Abstract

Introduction:
Diabetic wounds are challenging to manage due to persistent hypoxia, oxidative stress, and poor angiogenesis, which often result in delayed closure and infection. Conventional dressings mainly act as protective barriers and do not actively improve the wound environment. To overcome these limitations, an oxygen-releasing xerogel was developed to deliver oxygen in a controlled manner while providing a structural matrix for tissue repair.

Methods:
A biopolymer–silica xerogel containing calcium peroxide (CaO₂) was prepared and optimized to maintain porosity and ensure steady oxygen release under physiological conditions. Oxygen release profiles, cytocompatibility with fibroblasts and keratinocytes, and antibacterial activity were assessed in vitro.
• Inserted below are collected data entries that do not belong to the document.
(** C1. In the scenario of the claim (previous entropy 1, fingerprint
    changed, new entropy 6, printable ratio 3/10, all bytes below 127)
    the analyzer returns the low-printable reason, which is appended
    first and keeps the checksum classification from running; the
    reason list is not [entropy+printable+checksum]. *)
Theorem low_printable_preempts_classification (path : Path) (e : BaselineEntry)
    (fs : FileView) (s : stat_result) (raw : list byte) (c1 c2 : string) :
  stat fs = Return s ->
  mtime_changed (Some e) (st_mtime s) ->
  lower (suffix path) = ".txt" ->
  read_bytes fs = Return raw ->
  raw <> [] ->
  Forall (fun b => (byte_val b < 127)%Z) raw ->
  (p_entropy (latest e) == 1)%Q ->
  p_checksum (latest e) = c1 ->
  blake3sum blake3_hexdigest raw = c2 ->
  c1 <> c2 ->
  (entropy log2 (histogram raw) (total_of raw) == 6)%Q ->
  (printable_ratio_of raw == 3 # 10)%Q ->
  exists profile,
    analyze path (Some (BEntry e)) fs
    = ([], Return ([low_printable_reason format_f (printable_ratio_of raw)],
                   Some profile))
    /\ [low_printable_reason format_f (printable_ratio_of raw)]
       <> ["entropy+printable+checksum"].
Proof.
  intros Hs Hm Hsuf Hr Hne Hascii _ _ _ _ _ Hratio.
  unfold analyze_file_single_pass.
  rewrite (analyze_reaches_scan _ _ (Some e) _ _ _ Hs Hm Hsuf Hr Hne).
  rewrite (scan_bytes_ascii raw [] 0%Z Hascii).
  assert (Hlow : Qltb (printable_ratio_of raw) PRINTABLE_THR = true).
  { apply Qltb_lt. rewrite Hratio. reflexivity. }
  destruct (assess_low_printable MAX_REASONS (latest <$> Some e) (st_mtime s)
              (now_iso fs) raw (histogram_from [] raw)
              (0 + printable_count raw)%Z Hlow) as [profile Hp].
  exists profile. split; [exact Hp|].
  unfold low_printable_reason. simpl. intros H. discriminate H.
Qed.

End Facts.

(** ** The burst gate *)

Lemma recent_le (now t : Q) : recent now t = true <-> (now - t <= 5)%Q.
Proof.
  unfold recent. rewrite negb_true_iff, Qltb_ge. reflexivity.
Qed.

Lemma recent_old (now t : Q) : recent now t = false <-> (5 < now - t)%Q.
Proof.
  unfold recent. rewrite negb_false_iff, Qltb_lt. reflexivity.
Qed.

Lemma recent_self (now : Q) : recent now now = true.
Proof. apply recent_le. lra. Qed.

Lemma evict_cons (now t : Q) (rest : list Q) :
  evict now (t :: rest) = if recent now t then t :: rest else evict now rest.
Proof. unfold recent. simpl. destruct (Qltb BURST_WINDOW_SEC (now - t)); reflexivity. Qed.

(** Nothing is dropped when the oldest entry is recent. *)
Lemma evict_head_recent (now : Q) (window : list Q) :
  match window with
  | [] => True
  | t :: _ => recent now t = true
  end ->
  evict now window = window.
Proof.
  destruct window as [|t rest]; [reflexivity|].
  intros H. rewrite evict_cons, H. reflexivity.
Qed.

(** Everything but [now] is dropped when all earlier entries are old. *)
Lemma evict_all_old (now : Q) (window : list Q) :
  Forall (fun t => recent now t = false) window ->
  evict now (window ++ [now]) = [now].
Proof.
  induction window as [|t rest IH]; intros H.
  - simpl app. rewrite evict_cons, recent_self. reflexivity.
  - inversion H as [|? ? Ht Hrest]; subst.
    simpl app. rewrite evict_cons, Ht. apply IH. exact Hrest.
Qed.

Lemma nondecreasing_snoc (l : list Q) (x : Q) :
  nondecreasing (l ++ [x]) <-> nondecreasing l /\ Forall (fun t => (t <= x)%Q) l.
Proof.
  induction l as [|a l IH]; simpl.
  - split; [intros _; split; [exact I|constructor] | intros _; split; [constructor|exact I]].
  - rewrite IH, Forall_app. split.
    + intros [[Ha Hx] [Hl Hlx]]. repeat split; try assumption.
      constructor; [|assumption]. inversion Hx; assumption.
    + intros [[Ha Hl] Hx]. inversion Hx; subst.
      repeat split; try assumption. constructor; [assumption|constructor].
Qed.

Lemma nondecreasing_filter (f : Q -> bool) (l : list Q) :
  nondecreasing l -> nondecreasing (List.filter f l).
Proof.
  induction l as [|a l IH]; simpl; [trivial|].
  intros [Ha Hl]. destruct (f a); simpl; [split|]; auto.
  apply Forall_forall. intros x Hx.
  apply list_elem_of_In, List.filter_In in Hx as [Hx _].
  rewrite Forall_forall in Ha. apply Ha, list_elem_of_In, Hx.
Qed.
The therapeutic effect was further evaluated in streptozotocin-induced diabetic rats, using gauze and hydrogel dressings as controls. Wound healing was followed over 21 days by measuring closure rates, histological changes, and angiogenesis markers.

Results:
The xerogel released oxygen for up to 72 hours, maintaining concentrations of 40–60 μm, a range supportive of tissue repair. Fibroblast and keratinocyte viability remained above 90%. In vitro antibacterial tests showed nearly 70% inhibition of bacterial growth compared with gauze. In the diabetic rat model, wounds treated with xerogel achieved about 85% closure by day 14, whereas gauze and hydrogel groups showed 55% and 68% closure, respectively (p < 0.01). Histological examination revealed improved re-epithelialization, greater collagen deposition, and a 2.5-fold increase in CD31-positive vessels in the xerogel group relative to controls.

Conclusions:
The study demonstrates that oxygen-releasing xerogels can actively enhance diabetic wound repair by supplying oxygen in a sustained fashion, limiting infection, and stimulating tissue regeneration. The quantitative improvements observed highlight their potential as next-generation dressings for chronic wound management.